Your assignment |
From the data below, retype exactly the lines starting with the one that contains "Local Abbreviation local_text" and ending with the one that contains "intros self. split; intros Hc.", both included.
=== Begin Enclosure ===
Set Default Proof Using "Type".

Variable AS_ONLY : Z.
Variable REMOTE_AGENT : Z.
Variable OS_MAXSTR : nat.
Variable ARGV0 : string.
Variable transport : Z -> string -> Z.
Variable exec_msg0 : string.
Variable Config : _Config.

Local Abbreviation run :=
  (OS_Exec AS_ONLY REMOTE_AGENT OS_MAXSTR ARGV0 transport exec_msg0 Config).
Local Abbreviation is_local := (isLocalExecution AS_ONLY REMOTE_AGENT).
Local Abbreviation local_msg lf ar :=
  (snprintf exec_msg0 OS_MAXSTR (local_format lf ar (clean_ip (lf_srcip lf)))).
Local Abbreviation forward_msg lf ar :=
  (snprintf exec_msg0 OS_MAXSTR (forward_format lf ar (clean_ip (lf_srcip lf)))).
Local Abbreviation local_text lf ar :=
  (three_fields (ar_name ar) (lf_user lf) (clean_ip (lf_srcip lf))).
Local Abbreviation forward_text lf ar :=
  (six_fields (lf_location lf) (conv_c (ar_location ar)) (ar_agent_id ar)
     (ar_name ar) (lf_user lf) (clean_ip (lf_srcip lf))).
Local Abbreviation execd_line := (ARGV0 ++ ": Error communicating with execd").
Local Abbreviation arq_line := (ARGV0 ++ ": Error communicating with arq").

Lemma ip_ignored_iff (lf : Eventinfo) :
  ip_ignored Config lf = true <->
  exists entries, ar_ignore Config = Some entries /\ In (lf_srcip lf) entries.
Proof.
  unfold ip_ignored.
  destruct (ar_ignore Config) as [entries|].
  - destruct (ignore_walk entries (lf_srcip lf)) eqn:E.
    + split; [intros _ | reflexivity].
      exists entries; split; [reflexivity|].
      destruct (in_dec string_dec (lf_srcip lf) entries) as [I|NI]; [exact I|].
      apply ignore_walk_None_iff in NI; congruence.
    + apply ignore_walk_None_iff in E.
      split; [discriminate|]. intros (l & [= <-] & I); contradiction.
  - split; [discriminate|]. intros (l & H & _); discriminate.
Qed.
(** X6: [__exit__] on an object that is not connected makes no call, so
    the socket made by [__init__] is not closed by it.  On a connected
    object it closes the socket and leaves every other attribute,
    [connected] included; from then on every [get_data] and every
    [zero_sensor] raises [OSError] at its [sendall], and the bias lists
    stay as they were. *)
Theorem exit_closes_and_later_reads_raise :
  forall (self : ATIForceTorqueSensor),
    (connected self = false -> __exit__ self = (Returned tt, self)) /\
    (connected self = true ->
     fst (__exit__ self) = Returned tt /\
     closed (sock (snd (__exit__ self))) = true /\
     same_but_sock self (snd (__exit__ self)) /\
     forall raw net,
       fst (get_data raw net (snd (__exit__ self))) = Raised OSError /\
       fst (zero_sensor net (snd (__exit__ self))) = Raised OSError /\
       F_bias (snd (zero_sensor net (snd (__exit__ self)))) = F_bias self /\
       T_bias (snd (zero_sensor net (snd (__exit__ self)))) = T_bias self).
Proof.
  intros self. split; intros Hc.
  - unfold __exit__, bind, attr. rewrite Hc. reflexivity.
  - pose proof (wos___exit__ self) as Hw.
    assert (Hx : __exit__ self =
                 (Returned tt,
                  set_sock (mk_socket true (calls (sock self) ++ [call_close])) self)).
    { unfold __exit__, bind, attr. rewrite Hc. reflexivity. }
    rewrite Hx in *. simpl fst. simpl snd in *.
    repeat split; try assumption.
    + apply get_data_closed; destruct self; simpl in *; assumption || reflexivity.
    + rewrite zero_sensor_unfold.
      pose proof (get_data_closed true net
                    (set_sock (mk_socket true (calls (sock self) ++ [call_close])) self))
        as Hg.
      destruct (get_data true net _) as [o s1]. simpl in Hg.
      rewrite Hg by (destruct self; simpl in *; assumption || reflexivity).
      reflexivity.
    + rewrite zero_sensor_unfold.
      pose proof (get_data_closed true net
                    (set_sock (mk_socket true (calls (sock self) ++ [call_close])) self))
        as Hg.
      pose proof (wos_get_data true net
                    (set_sock (mk_socket true (calls (sock self) ++ [call_close])) self))
        as Hf.
      apply same_but_sock_fields in Hf. destruct Hf as (_ & HF & _ & _).
      destruct (get_data true net _) as [o s1]. simpl in Hg, HF.
      rewrite Hg by (destruct self; simpl in *; assumption || reflexivity).
      simpl. rewrite HF. destruct self; reflexivity.
    + rewrite zero_sensor_unfold.
      pose proof (get_data_closed true net
                    (set_sock (mk_socket true (calls (sock self) ++ [call_close])) self))
        as Hg.
      pose proof (wos_get_data true net
                    (set_sock (mk_socket true (calls (sock self) ++ [call_close])) self))
        as Hf.
      apply same_but_sock_fields in Hf. destruct Hf as (_ & _ & HT & _).
      destruct (get_data true net _) as [o s1]. simpl in Hg, HT.
      rewrite Hg by (destruct self; simpl in *; assumption || reflexivity).
      simpl. rewrite HT. destruct self; reflexivity.
Qed.

Lemma exit_closes_and_later_reads_raise_witness :
  fst (__exit__ calibrated_sensor) = Returned tt /\
  closed (sock (snd (__exit__ calibrated_sensor))) = true /\
  same_but_sock calibrated_sensor (snd (__exit__ calibrated_sensor)) /\
  forall raw net,
    fst (get_data raw net (snd (__exit__ calibrated_sensor))) = Raised OSError /\
    fst (zero_sensor net (snd (__exit__ calibrated_sensor))) = Raised OSError /\
    F_bias (snd (zero_sensor net (snd (__exit__ calibrated_sensor))))
      = F_bias calibrated_sensor /\
    T_bias (snd (zero_sensor net (snd (__exit__ calibrated_sensor))))
      = T_bias calibrated_sensor.
Proof.
  apply (proj2 (exit_closes_and_later_reads_raise calibrated_sensor)). reflexivity.
Defined.
(** X1: a tick writes the countdown and nothing else of the card: the
    index, the two flags and the configuration stay.  It appends at most one
    console entry, and one only when the countdown it shows is the expired
    one. *)
Theorem tick_frame H p now w :
  exists log,
    calculateTimeLeft H p now w =
      (Return tt,
       {| card := setCountdownState (countdown_after H p now w) (card w);
          console := console w ++ log |}) /\
    (length log <= 1)%nat /\
    (log <> [] -> countdown_after H p now w = expired).
Proof.
  unfold countdown_after.
  destruct (ToBoolean (eventDate p)) eqn:Ed;
    [destruct (ToBoolean (eventTime p)) eqn:Et|].
  - destruct (eventTime p) as [| |b|n|s] eqn:E; rewrite <- E in Et.
    1-4: destruct (calculateTimeLeft_raises H p now w Ed Et) as (e & _ & R);
      [rewrite E; discriminate
      | rewrite R; exists [ErrorCalculatingCountdown e];
        split; [reflexivity | split; [simpl; lia | reflexivity]]].
    rewrite (calculateTimeLeft_string H p now w s Ed Et E).
    destruct (targetInstant H (eventDate p) (split ":" s)) as [|t].
    + exists [InvalidDate (eventDate p) (eventTime p)].
      split; [reflexivity | split; [simpl; lia | reflexivity]].
    + destruct (t - now <=? 0); exists []; rewrite app_nil_r;
        (split; [reflexivity | split; [simpl; lia | intros F; now contradiction F]]).
  - rewrite (calculateTimeLeft_absent H p now w (or_intror Et)).
    exists []; rewrite app_nil_r.
    split; [reflexivity | split; [simpl; lia | intros F; now contradiction F]].
  - rewrite (calculateTimeLeft_absent H p now w (or_introl Ed)).
    exists []; rewrite app_nil_r.
    split; [reflexivity | split; [simpl; lia | intros F; now contradiction F]].
Qed.

(** X2: the countdown a tick shows depends on the props, the host and the
    clock only, not on the card it finds; a second tick at the same clock
    changes nothing on the card. *)
Theorem tick_ignores_state H p now w w' :
  countdown_after H p now w = countdown_after H p now w' /\
  card (snd (calculateTimeLeft H p now (snd (calculateTimeLeft H p now w))))
    = card (snd (calculateTimeLeft H p now w)).
Proof.
  assert (I : forall v v', countdown_after H p now v = countdown_after H p now v').
  { intros v v'.
    destruct (countdown_after_target H p) as [E | (s & t & _ & _ & _ & _ & E)];
      rewrite (E now v), (E now v'); reflexivity. }
  split; [apply I|].
  destruct (tick_frame H p now w) as (log & R & _).
  destruct (tick_frame H p now (snd (calculateTimeLeft H p now w))) as (log' & R' & _).
  rewrite R'; cbn [snd card].
  rewrite (I _ w), R; cbn [snd card].
  destruct (card w); reflexivity.
Qed.

(** X3: a card counts down exactly when its date is truthy, its time is a
    non-empty string, the target instant built from them is a time value,
    and the clock is strictly before it. *)
Theorem running_iff_future_target H p now w :
  isExpired (countdown_after H p now w) = false <->
  exists s t,
    ToBoolean (eventDate p) = true /\ eventTime p = Str s /\ s <> "" /\
    targetInstant H (eventDate p) (split ":" s) = Int t /\ now < t.
Proof.
  split.
  - destruct (countdown_after_target H p) as [E | (s & t & Ed & Et & Es & T & E)];
      rewrite (E now w); [discriminate|].
    destruct (Z.leb_spec (t - now) 0); [discriminate|].
    intros _; exists s, t; repeat split; try assumption; [|lia].
    intros ->; rewrite Es in Et; discriminate.
  - intros (s & t & Ed & Es & Hs & T & Hlt).
    assert (Et : ToBoolean (eventTime p) = true).
    { rewrite Es; simpl. destruct (String.eqb_spec s ""); [contradiction | reflexivity]. }
    rewrite (countdown_after_string H p now w s Ed Et Es), T.
    destruct (Z.leb_spec (t - now) 0); [lia | reflexivity].
Qed.

(** X4: expiry is final.  Once a tick shows the expired state, every tick
    at the same or a later clock shows it too. *)
Theorem expiry_is_final H p now now' w w' :
  now <= now' ->
  isExpired (countdown_after H p now w) = true ->
  countdown_after H p now' w' = expired.
Proof.
  intros Hle.
  destruct (countdown_after_target H p) as [E | (s & t & _ & _ & _ & _ & E)];
    rewrite (E now w), (E now' w'); [reflexivity|].
  destruct (Z.leb_spec (t - now) 0); [|discriminate].
  destruct (Z.leb_spec (t - now') 0); [reflexivity | lia].
Qed.

(** X5: the time shown never grows while the clock advances: the seconds
    that a later tick shows are at most those of an earlier one, and never
    negative. *)
Theorem remaining_never_grows H p now now' w w' :
  now <= now' ->
  0 <= remainingSeconds (countdown_after H p now' w')
    <= remainingSeconds (countdown_after H p now w).
Proof.
  intros Hle.
  destruct (countdown_after_target H p) as [E | (s & t & _ & _ & _ & _ & E)];
    rewrite (E now w), (E now' w'); [vm_compute; split; discriminate|].
  destruct (Z.leb_spec (t - now') 0) as [L' | L'];
    destruct (Z.leb_spec (t - now) 0) as [L | L]; try lia.
  - vm_compute; split; discriminate.
  - rewrite decomposition_remaining by assumption.
    change (remainingSeconds expired) with 0.
    split; [lia | apply Z.div_pos; lia].
  - rewrite !decomposition_remaining by assumption.
    split; [apply Z.div_pos; lia | apply Z.div_le_mono; lia].
Qed.

(** X6: the last second.  With a target instant [t] ahead, the card shows
    four zeros without being expired exactly when less than a second is
    left. *)
Theorem last_second_shows_zeros H p now w s t :
  ToBoolean (eventDate p) = true ->
  ToBoolean (eventTime p) = true ->
  eventTime p = Str s ->
  targetInstant H (eventDate p) (split ":" s) = Int t ->
  (countdown_after H p now w =
     {| days := 0; hrs := 0; mins := 0; secs := 0; isExpired := false |}
   <-> 0 < t - now < 1000).
Proof.
  intros Ed Et Es T.
  rewrite (countdown_after_string H p now w s Ed Et Es), T.
  destruct (Z.leb_spec (t - now) 0) as [L | L].
  - split; [discriminate | lia].
  - split.
    + intros E.
      pose proof (decomposition_remaining (t - now) L) as R.
      rewrite E in R; unfold remainingSeconds in R; simpl in R.
      split; [assumption|].
      symmetry in R; apply Z.div_small_iff in R; lia.
    + intros [_ Hlt]; unfold decomposition.
      f_equal; Z.to_euclidean_division_equations; lia.
Qed.

(** ** Splitting a string *)

Lemma append_empty_r s : (s ++ "")%string = s.
Proof. induction s as [|c s IH]; simpl; [reflexivity | rewrite IH; reflexivity]. Qed.

Lemma append_assoc s1 s2 s3 : ((s1 ++ s2) ++ s3 = s1 ++ (s2 ++ s3))%string.
Proof. induction s1 as [|c s1 IH]; simpl; [reflexivity | rewrite IH; reflexivity]. Qed.

Lemma free_append sep s1 s2 :
  free sep (s1 ++ s2) = free sep s1 && free sep s2.
Proof.
  induction s1 as [|c s1 IH]; simpl; [reflexivity|].
  rewrite IH, andb_assoc; reflexivity.
Qed.

(** The field being read is the head of the result. *)
Lemma split_from_head sep s field :
  exists x xs,
    split_from sep s "" = x :: xs /\
    split_from sep s field = (field ++ x)%string :: xs.
Proof.
  revert field; induction s as [|c rest IH]; intros field; simpl.
  - exists "", []; rewrite append_empty_r; split; reflexivity.
  - destruct (Ascii.eqb c sep).
    + exists "", (split_from sep rest ""); rewrite append_empty_r; split; reflexivity.
    + destruct (IH (String c "")) as (x & xs & E0 & E1).
      destruct (IH (field ++ String c "")%string) as (y & ys & F0 & F1).
      rewrite E0 in F0; injection F0 as <- <-.
      exists (String c x), xs; split; [exact E1|].
      rewrite F1, append_assoc; reflexivity.
Qed.

Lemma split_from_join sep s field :
  join sep (split_from sep s field) = (field ++ s)%string.
Proof.
  revert field; induction s as [|c rest IH]; intros field; simpl.
  - unfold join; simpl; rewrite append_empty_r; reflexivity.
  - destruct (Ascii.eqb_spec c sep) as [-> | Hc].
    + unfold join in *; simpl.
      destruct (split_from sep rest "") as [|x xs] eqn:E;
        [exfalso; exact (split_from_nonempty _ _ _ E)|].
      rewrite <- E, IH; reflexivity.
    + rewrite IH, append_assoc; reflexivity.
Qed.

Lemma split_from_free sep s field :
  free sep field = true ->
  Forall (fun x => free sep x = true) (split_from sep s field).
Proof.
  revert field; induction s as [|c rest IH]; intros field Hf; simpl.
  - constructor; [assumption | constructor].
  - destruct (Ascii.eqb c sep) eqn:Ec.
    + constructor; [assumption | apply IH; reflexivity].
    + apply IH; rewrite free_append, Hf; simpl; rewrite Ec; reflexivity.
Qed.

Lemma split_from_length sep s field :
  length (split_from sep s field) = S (occurrences sep s).
Proof.
  revert field; induction s as [|c rest IH]; intros field; simpl; [reflexivity|].
  destruct (Ascii.eqb c sep); simpl; rewrite IH; reflexivity.
Qed.

(** A prefix without the separator is the first field. *)
Lemma split_from_prefix sep a rest field :
  free sep a = true ->
  split_from sep (a ++ String sep rest) field
    = (field ++ a)%string :: split_from sep rest "".
Proof.
  revert field; induction a as [|c a IH]; intros field Hf; simpl.
  - rewrite Ascii.eqb_refl, append_empty_r; reflexivity.
  - simpl in Hf; apply andb_prop in Hf as [Hc Ha].
    apply negb_true_iff in Hc; rewrite Hc.
    rewrite (IH _ Ha), append_assoc; reflexivity.
Qed.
=== End Enclosure ===
The answer |
Local Abbreviation local_text lf ar :=
  (three_fields (ar_name ar) (lf_user lf) (clean_ip (lf_srcip lf))).
Local Abbreviation forward_text lf ar :=
  (six_fields (lf_location lf) (conv_c (ar_location ar)) (ar_agent_id ar)
     (ar_name ar) (lf_user lf) (clean_ip (lf_srcip lf))).
Local Abbreviation execd_line := (ARGV0 ++ ": Error communicating with execd").
Local Abbreviation arq_line := (ARGV0 ++ ": Error communicating with arq").

Lemma ip_ignored_iff (lf : Eventinfo) :
  ip_ignored Config lf = true <->
  exists entries, ar_ignore Config = Some entries /\ In (lf_srcip lf) entries.
Proof.
  unfold ip_ignored.
  destruct (ar_ignore Config) as [entries|].
  - destruct (ignore_walk entries (lf_srcip lf)) eqn:E.
    + split; [intros _ | reflexivity].
      exists entries; split; [reflexivity|].
      destruct (in_dec string_dec (lf_srcip lf) entries) as [I|NI]; [exact I|].
      apply ignore_walk_None_iff in NI; congruence.
    + apply ignore_walk_None_iff in E.
      split; [discriminate|]. intros (l & [= <-] & I); contradiction.
  - split; [discriminate|]. intros (l & H & _); discriminate.
Qed.
(** X6: [__exit__] on an object that is not connected makes no call, so
    the socket made by [__init__] is not closed by it.  On a connected
    object it closes the socket and leaves every other attribute,
    [connected] included; from then on every [get_data] and every
    [zero_sensor] raises [OSError] at its [sendall], and the bias lists
    stay as they were. *)
Theorem exit_closes_and_later_reads_raise :
  forall (self : ATIForceTorqueSensor),
    (connected self = false -> __exit__ self = (Returned tt, self)) /\
    (connected self = true ->
     fst (__exit__ self) = Returned tt /\
     closed (sock (snd (__exit__ self))) = true /\
     same_but_sock self (snd (__exit__ self)) /\
     forall raw net,
       fst (get_data raw net (snd (__exit__ self))) = Raised OSError /\
       fst (zero_sensor net (snd (__exit__ self))) = Raised OSError /\
       F_bias (snd (zero_sensor net (snd (__exit__ self)))) = F_bias self /\
       T_bias (snd (zero_sensor net (snd (__exit__ self)))) = T_bias self).
Proof.
  intros self. split; intros Hc.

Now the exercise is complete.